「……眠い」
「ほら響希君、早く!!」
響希は用意を済ませ、玄関にいた穂乃果と合流した後ある学校の前にいた。
それは、
「す、すごーい!!これ本当に学院!?」
それはまさにビルといっていい建物。
UTX学院。エスカレーター式女子高校であり、今一番人気の学校である。
「すごいよ響希君!!なんかパスみたいにスマホで……響希君?」
先程から引きずっていた響希の反応がないことに気づいた穂乃果は覗き込むとそこには立ったまま軽く寝息を立てる響希の姿。
「ほら、響希君!!寝ちゃダメだって!!!」
「「「「きゃあ〜〜〜〜!!!」」」」
「な、何!?」
いきなり沸き立つ歓声に、穂乃果は振り返る。
そこには人ごみができており、何かを見ていた。穂乃果は響希を引きずりそこまで行くと巨大なスクリーンが有り、何やら衣装を着た3人組が映し出されていた。
「あっえっと……この人達だ」
穂乃果がいきなりここに来た理由は簡単だった。
きっかけは妹の雪穂がここを受けると言い出したこと。そしてその人気の一つに……
”スクールアイドル”
穂乃果はそれを見るために来ていたのだ。ちなみに響希は本当にそれに巻き込まれただけである。
「ほら、響希君起きて!!」
「う~ん」
穂乃果の言葉に響希は目をこするもまだフラフラしており、穂乃果の後ろから抱きつくように顎を頭の上に乗せる。
「もう、まだ寝ぼけてるの?」
穂乃果自身気恥ずかしさはあるものの、響希が寝起きが悪いことはとうの昔から知ってることであり、覚醒するまで時間かかることも承知していた。

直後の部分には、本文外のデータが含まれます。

(** No entry of the request's key is fresh at the cache check. *)
Definition no_fresh_entry (env : PredictEnv) (cache : gmap string CacheEntry)
    (key : string) : Prop :=
  forall entry, cache !! key = Some entry ->
    (CACHE_TTL <= timedelta_seconds (now_check env - entry_timestamp entry))%Z.

Lemma compute_result_events (env : PredictEnv) (symbol : string) (horizon : Z)
    (confidence_level : float) (df : DataFrame) :
  let out := compute_result feature_columns env symbol horizon
               confidence_level df in
  (snd out = [] /\ is_ok (fst out) = false)
  \/ exists input_data,
       snd out = [EvPredict input_data horizon confidence_level].
Proof.
  unfold compute_result. destruct (df_rows df); [left; split; reflexivity|].
  destruct (prepare_features feature_columns df) as [input_data|e];
    [|left; split; reflexivity].
  right. exists input_data. reflexivity.
Qed.

(** X8. Whatever a call of [predict_price] does, it leaves every cache entry
    under another key as it was, and a call that raises leaves the whole
    cache as it was. An unsupported horizon or confidence level is refused
    with [ValueError] before any outside call. The outside calls are none
    (a hit or a refusal), the fetch of 90 daily candles alone, or that
    fetch followed by one call of the predictor; a fresh result always
    comes from the predictor. *)
Theorem predict_price_frame (env : PredictEnv)
    (cache : gmap string CacheEntry) (symbol : string) (horizon : Z)
    (confidence_level : float) (use_cache : bool) :
  let out := predict' env cache symbol horizon confidence_level use_cache in
  let fetched := EvFetch symbol "1d" 90 in
  (forall key, key <> key_of' symbol horizon confidence_level ->
     snd (fst out) !! key = cache !! key)
  /\ (is_ok (fst (fst out)) = false -> snd (fst out) = cache)
  /\ (valid_request horizon confidence_level = false ->
      out = (Raise ValueError, cache, []))
  /\ ((snd out = [] /\ snd (fst out) = cache)
      \/ (snd out = [fetched] /\ is_ok (fst (fst out)) = false)
      \/ exists input_data,
           snd out
           = [fetched; EvPredict input_data horizon confidence_level]).
Proof.
  unfold valid_request, predict_price.
  destruct (existsb (Z.eqb horizon) PREDICTION_HORIZONS); cbn [negb andb].
  2:{ cbn. repeat split; auto. }
  destruct (existsb (PrimFloat.eqb confidence_level) CONFIDENCE_LEVELS);
    cbn [negb].
  2:{ cbn. repeat split; auto. }
  cbv zeta.
  match goal with
  | |- context [match ?hit with Some _ => _ | None => _ end] =>
      destruct hit as [data|]
  end.
  { cbn. repeat split; auto; discriminate. }
  destruct (history env) as [df|e].
  2:{ cbn. repeat split; auto; discriminate. }
  pose proof (compute_result_events env symbol horizon confidence_level df)
    as Hev. cbv zeta in Hev.
  destruct (compute_result feature_columns env symbol horizon
              confidence_level df) as [[r|e] evs]; cbn [fst snd] in *.
  - split; [|split; [discriminate|split; [discriminate|]]].
    + intros key Hne. destruct use_cache; [|reflexivity].
      apply lookup_insert_ne. congruence.
    + destruct Hev as [[_ [=]]|[input_data ->]]. right. right.
      exists input_data. reflexivity.
  - split; [reflexivity|]. split; [reflexivity|]. split; [discriminate|].
    destruct Hev as [[-> _]|[input_data ->]].
    + right. left. split; reflexivity.
    + right. right. exists input_data. reflexivity.
Qed.

Lemma predict_miss (env : PredictEnv) (cache : gmap string CacheEntry)
    (symbol : string) (horizon : Z) (confidence_level : float)
    (use_cache : bool) :
  valid_request horizon confidence_level = true ->
  (use_cache = true ->
   no_fresh_entry env cache (key_of' symbol horizon confidence_level)) ->
  predict' env cache symbol horizon confidence_level use_cache
  = match history env with
    | Raise e => (Raise e, cache, [EvFetch symbol "1d" 90])
    | Ok df =>
        match compute_result feature_columns env symbol horizon
                confidence_level df with
        | (Raise e, evs) => (Raise e, cache, EvFetch symbol "1d" 90 :: evs)
        | (Ok r, evs) =>
            (Ok r,
             if use_cache
             then <[key_of' symbol horizon confidence_level :=
                      {| entry_data := r; entry_timestamp := now_store env |}]>
                    cache
             else cache,
             EvFetch symbol "1d" 90 :: evs)
        end
    end.
Proof.
  unfold valid_request, predict_price, no_fresh_entry. intros Hv Hexp.
  apply andb_prop in Hv as [-> ->]. cbn [negb]. cbv zeta.
  destruct use_cache; [|reflexivity].
  destruct (cache !! key_of' symbol horizon confidence_level) as [entry|];
    [|reflexivity].
  specialize (Hexp eq_refl entry eq_refl).
  apply Z.ltb_ge in Hexp. rewrite Hexp. reflexivity.
Qed.

(** X9. An entry whose age has a seconds component of 300 or more is not
    served: the call fetches and computes exactly as with [use_cache=False]
    (same outcome, same outside calls), and a success overwrites the
    entry, stamped with the clock after the computation. This covers ages
    from 300 seconds up to a day, and entries stamped up to 23 h 55 min in
    the future of the clock. *)
Theorem expired_entry_recomputed (env : PredictEnv)
    (cache : gmap string CacheEntry) (symbol : string) (horizon : Z)
    (confidence_level : float) (entry : CacheEntry) :
  valid_request horizon confidence_level = true ->
  cache !! key_of' symbol horizon confidence_level = Some entry ->
  (seconds CACHE_TTL <= now_check env - entry_timestamp entry < seconds 86400
   \/ seconds (CACHE_TTL - 86400) <= now_check env - entry_timestamp entry
      < 0)%Z ->
  let cached := predict' env cache symbol horizon confidence_level true in
  let plain := predict' env cache symbol horizon confidence_level false in
  fst (fst cached) = fst (fst plain)
  /\ snd cached = snd plain
  /\ (exists evs, snd cached = EvFetch symbol "1d" 90 :: evs)
  /\ (forall r, fst (fst cached) = Ok r ->
      snd (fst cached)
      = <[key_of' symbol horizon confidence_level :=
            {| entry_data := r; entry_timestamp := now_store env |}]> cache)
  /\ (is_ok (fst (fst cached)) = false ->
      snd (fst cached) !! key_of' symbol horizon confidence_level
      = Some entry).
Proof.
  intros Hv Hc Hage. cbv zeta.
  rewrite (predict_miss env cache symbol horizon confidence_level true Hv).
  2:{ intros _ entry' Hc'. rewrite Hc in Hc'. injection Hc' as <-.
      apply timedelta_seconds_expired, Hage. }
  rewrite (predict_miss env cache symbol horizon confidence_level false Hv)
    by discriminate.
  destruct (history env) as [df|e].
  - destruct (compute_result feature_columns env symbol horizon
                confidence_level df) as [[r|e] evs]; cbn [fst snd is_ok].
    + repeat split; eauto; [|discriminate]. intros r' [= <-]. reflexivity.
    + repeat split; eauto. discriminate.
  - cbn [fst snd is_ok]. repeat split; eauto. discriminate.
Qed.

End PredictionFrameFacts.

Lemma predict_price_frame_witness :
  predict_price features_example format_example (predict_env_example 0%Z)
    {["ETH_1_0.95" := entry_example]} "BTC" 2%Z 0.95%float true
  = (Raise ValueError, {["ETH_1_0.95" := entry_example]}, []).
Proof.
  destruct (predict_price_frame features_example format_example
              (predict_env_example 0%Z) {["ETH_1_0.95" := entry_example]}
              "BTC" 2%Z 0.95%float true) as (_ & _ & H & _).
  apply H. reflexivity.
Defined.

Lemma expired_entry_recomputed_witness :
  exists r evs,
    predict_price features_example format_example
      (predict_env_example (seconds 300))
      {[cache_key format_example "BTC" 1%Z 0.95%float := entry_example]}
      "BTC" 1%Z 0.95%float true
    = (Ok r,
       <[cache_key format_example "BTC" 1%Z 0.95%float :=
           {| entry_data := r;
              entry_timestamp := (seconds 300 + 2)%Z |}]>
         {[cache_key format_example "BTC" 1%Z 0.95%float := entry_example]},
       EvFetch "BTC" "1d" 90 :: evs).
Proof.
  destruct (expired_entry_recomputed features_example format_example
              (predict_env_example (seconds 300))
              {[cache_key format_example "BTC" 1%Z 0.95%float := entry_example]}
              "BTC" 1%Z 0.95%float entry_example eq_refl)
    as (_ & _ & (evs & Hevs) & Hw & _).
  - apply lookup_singleton_eq.
  - left. vm_compute. split; [discriminate|reflexivity].
  - destruct (predict_price features_example format_example
                (predict_env_example (seconds 300)) _ "BTC" 1%Z 0.95%float true)
      as [[[r|e] cache1] evs1] eqn:E; [|vm_compute in E; discriminate E].
    cbn [fst snd] in *. exists r, evs.
    rewrite (Hw r eq_refl), Hevs. reflexivity.
Defined.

ちなみになんでそれで連れてきたという突っ込みは無しだ。
「~あれは?」
「えっとね」
響希は寝惚け眼でスクリーンを見て穂乃果に質問し、穂乃果はパンフレットで調べようとする。そしてふと穂乃果はとなりを見ると、そこには場違いとも言うべきコートにサングラスとマスク姿の少女。完全に変質者である。
「……A-RISEね」
穂乃果が驚いている間にある程度目覚めた響希はパンフレットを見て納得したようにスクリーンを見る。
「スクールアイドルってやつだよね?芸能人?」
「まぁ部活に近いけど、ご当地アイドルのようなものだね。
たしか人気なとこだとプロ並みにかなり人が来てるって聞いたことあるよ」
「へ~」
響希は意識がはっきりして来たのか体を伸ばし、そのまま穂乃果と一緒にA-RISEのライブを眺める。よく見ると音ノ木坂学院の生徒もいるようだ。
「しかし、確かに上手いな」
「……」
「穂乃果?」
響希はスクールアイドルトップと聞いていただけにうまいと思っていると穂乃果はフラフラと歩きだし、近くの手すりに寄りかかった。
「どうかしたの!?」
「……れだ……」
「え?」
「これだ!!!!」
この時穂乃果にある名案が浮かんだ。それは確かに音ノ木坂学院の命運の、物語の確かなピースだった。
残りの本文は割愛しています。